Stored data entries:
Content starts
(** * GoldPricePredictor-GradioApp: the two prediction scripts

    A shallow embedding of [gradioReg_app.py] and [Comparaison_app.py].
    Both scripts load pickled regression models when the module is
    executed, and expose one function each that frames four numbers as a
    one-row [pandas.DataFrame], asks the loaded model(s) for a prediction
    and converts the first entry of the answer to a Python float.

    The models are objects the scripts do not define.  They are embedded as
    opaque objects with a private memory and one method, [predict]; what
    the scripts do with them (the frame they build, the order of the calls,
    how an exception travels) is embedded from the source. *)

From Stdlib Require Import ZArith List String Bool Lia Permutation.
From Stdlib Require Import Floats.SpecFloat.
From Stdlib Require Import Decimal DecimalString.
Import ListNotations.
Open Scope string_scope.
Open Scope list_scope.

(** ** Numbers *)

(** A Python [float] and a NumPy [float64] are IEEE-754 binary64 values. *)
Definition pyfloat : Type := spec_float.

Definition prec : Z := 53.
Definition emax : Z := 1024.

Definition fadd : pyfloat -> pyfloat -> pyfloat := SFadd prec emax.
Definition fmul : pyfloat -> pyfloat -> pyfloat := SFmul prec emax.


(** [float(x)] applied to a [numpy.float64]: the same binary64 value. *)
Definition float (x : spec_float) : pyfloat := x.

(** Integers as binary64 values, for examples. *)
Definition of_Z (z : Z) : pyfloat := binary_normalize prec emax z 0 false.

(** ** Exceptions and results *)

Inductive exn : Type :=
| FileNotFoundError (path : string)
| UnpicklingError (path : string)
| ValueError (msg : string)
| IndexError (msg : string)
| ModelError (msg : string).

Inductive result (A : Type) : Type :=
| Ok (a : A)
| Raise (e : exn).
Arguments Ok {A} a.
Arguments Raise {A} e.

Definition is_ok {A} (r : result A) : bool :=
  match r with Ok _ => true | Raise _ => false end.

(** ** Frames and arrays *)

(** A [pandas.DataFrame] with float columns: the column labels in order and
    the rows, each as wide as the labels. *)
Record DataFrame : Type := mkDataFrame {
  columns : list string;
  values : list (list pyfloat)
}.

(** A one-dimensional [numpy.ndarray] of [float64]. *)
Definition ndarray : Type := list pyfloat.

(** [arr[i]] for a non-negative index: [IndexError] out of bounds. *)
Definition getitem (arr : ndarray) (i : nat) : result pyfloat :=
  match nth_error arr i with
  | Some x => Ok x
  | None => Raise (IndexError "index out of bounds")
  end.

(** [pd.DataFrame(data, columns=columns)] for a list of rows: pandas
    refuses rows whose width differs from the number of labels. *)
Definition DataFrame_new (data : list (list pyfloat)) (cols : list string)
  : result DataFrame :=
  if forallb (fun row => Nat.eqb (List.length row) (List.length cols)) data
  then Ok (mkDataFrame cols data)
  else Raise (ValueError "columns passed do not match the data").

(** The value a row of the frame holds under a label (first match), as
    [df[label][r]] reads it. *)
Fixpoint assoc (label : string) (cols : list string) (row : list pyfloat)
  : option pyfloat :=
  match cols, row with
  | c :: cols', x :: row' =>
      if String.eqb label c then Some x else assoc label cols' row'
  | _, _ => None
  end.

Definition loc (df : DataFrame) (r : nat) (label : string) : option pyfloat :=
  match nth_error (values df) r with
  | Some row => assoc label (columns df) row
  | None => None
  end.

(** ** Model artifacts *)

(** A loaded model: an object with a private memory and a [predict] method
    that takes a frame and answers with an array or raises, possibly
    changing the memory. *)
Record Artifact : Type := mkArtifact {
  art_mem : Type;
  art_state : art_mem;
  art_predict : art_mem -> DataFrame -> result ndarray * art_mem
}.

(** [a.predict(X)]: the answer and the object afterwards. *)
Definition Artifact_predict (a : Artifact) (X : DataFrame)
  : result ndarray * Artifact :=
  let (r, s') := art_predict a (art_state a) X in
  (r, mkArtifact (art_mem a) s' (art_predict a)).

(** What the object answers to [predict(X)] in its present state. *)
Definition answer (a : Artifact) (X : DataFrame) : result ndarray :=
  fst (art_predict a (art_state a) X).

(** A model whose [predict] never writes to its memory. *)
Definition read_only (a : Artifact) : Prop :=
  forall (s : art_mem a) (X : DataFrame), snd (art_predict a s X) = s.

(** ** The store of model files *)

Inductive file : Type :=
| Pickle (a : Artifact)
| Garbage.

Definition filesystem : Type := string -> option file.

(** [joblib.load(filename)]. *)
Definition joblib_load (fs : filesystem) (filename : string)
  : result Artifact :=
  match fs filename with
  | Some (Pickle a) => Ok a
  | Some Garbage => Raise (UnpicklingError filename)
  | None => Raise (FileNotFoundError filename)
  end.

(** The spec's [ArtifactLoadError]: what [joblib.load] raises. *)
Definition ArtifactLoadError (e : exn) : bool :=
  match e with
  | FileNotFoundError _ | UnpicklingError _ => true
  | _ => false
  end.

(** ** Running a module: globals, a log of calls, exceptions *)

Inductive event : Type :=
| NewDataFrame (df : DataFrame)
| Predict (model : string) (X : DataFrame).

Record World (G : Type) : Type := mkWorld {
  globals : G;
  trace : list event
}.
Arguments mkWorld {G} globals trace.
Arguments globals {G} w.
Arguments trace {G} w.

Definition M (G A : Type) : Type := World G -> result A * World G.

Definition ret {G A} (a : A) : M G A := fun w => (Ok a, w).

Definition bind {G A B} (m : M G A) (k : A -> M G B) : M G B :=
  fun w =>
    match m w with
    | (Ok a, w') => k a w'
    | (Raise e, w') => (Raise e, w')
    end.

Declare Scope py_scope.
Delimit Scope py_scope with py.
Notation "x <- m ;; k" := (bind m (fun x => k))
  (at level 100, m at next level, right associativity) : py_scope.

(** A pure computation that may raise. *)
Definition lift {G A} (r : result A) : M G A := fun w => (r, w).

Definition log {G} (ev : event) : M G unit :=
  fun w => (Ok tt, mkWorld (globals w) (trace w ++ [ev])).

(** A module-level name bound to a model. *)
Record global_var (G : Type) : Type := mkVar {
  var_name : string;
  var_get : G -> Artifact;
  var_set : Artifact -> G -> G
}.
Arguments mkVar {G} var_name var_get var_set.
Arguments var_name {G} g.
Arguments var_get {G} g.
Arguments var_set {G} g.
Content ends
In the entries above, find the line with "(** A pure computation that may raise. *)", then retype it and every line after it exactly.

(** A pure computation that may raise. *)
Definition lift {G A} (r : result A) : M G A := fun w => (r, w).

Definition log {G} (ev : event) : M G unit :=
  fun w => (Ok tt, mkWorld (globals w) (trace w ++ [ev])).

(** A module-level name bound to a model. *)
Record global_var (G : Type) : Type := mkVar {
  var_name : string;
  var_get : G -> Artifact;
  var_set : Artifact -> G -> G
}.
Arguments mkVar {G} var_name var_get var_set.
Arguments var_name {G} g.
Arguments var_get {G} g.
Arguments var_set {G} g.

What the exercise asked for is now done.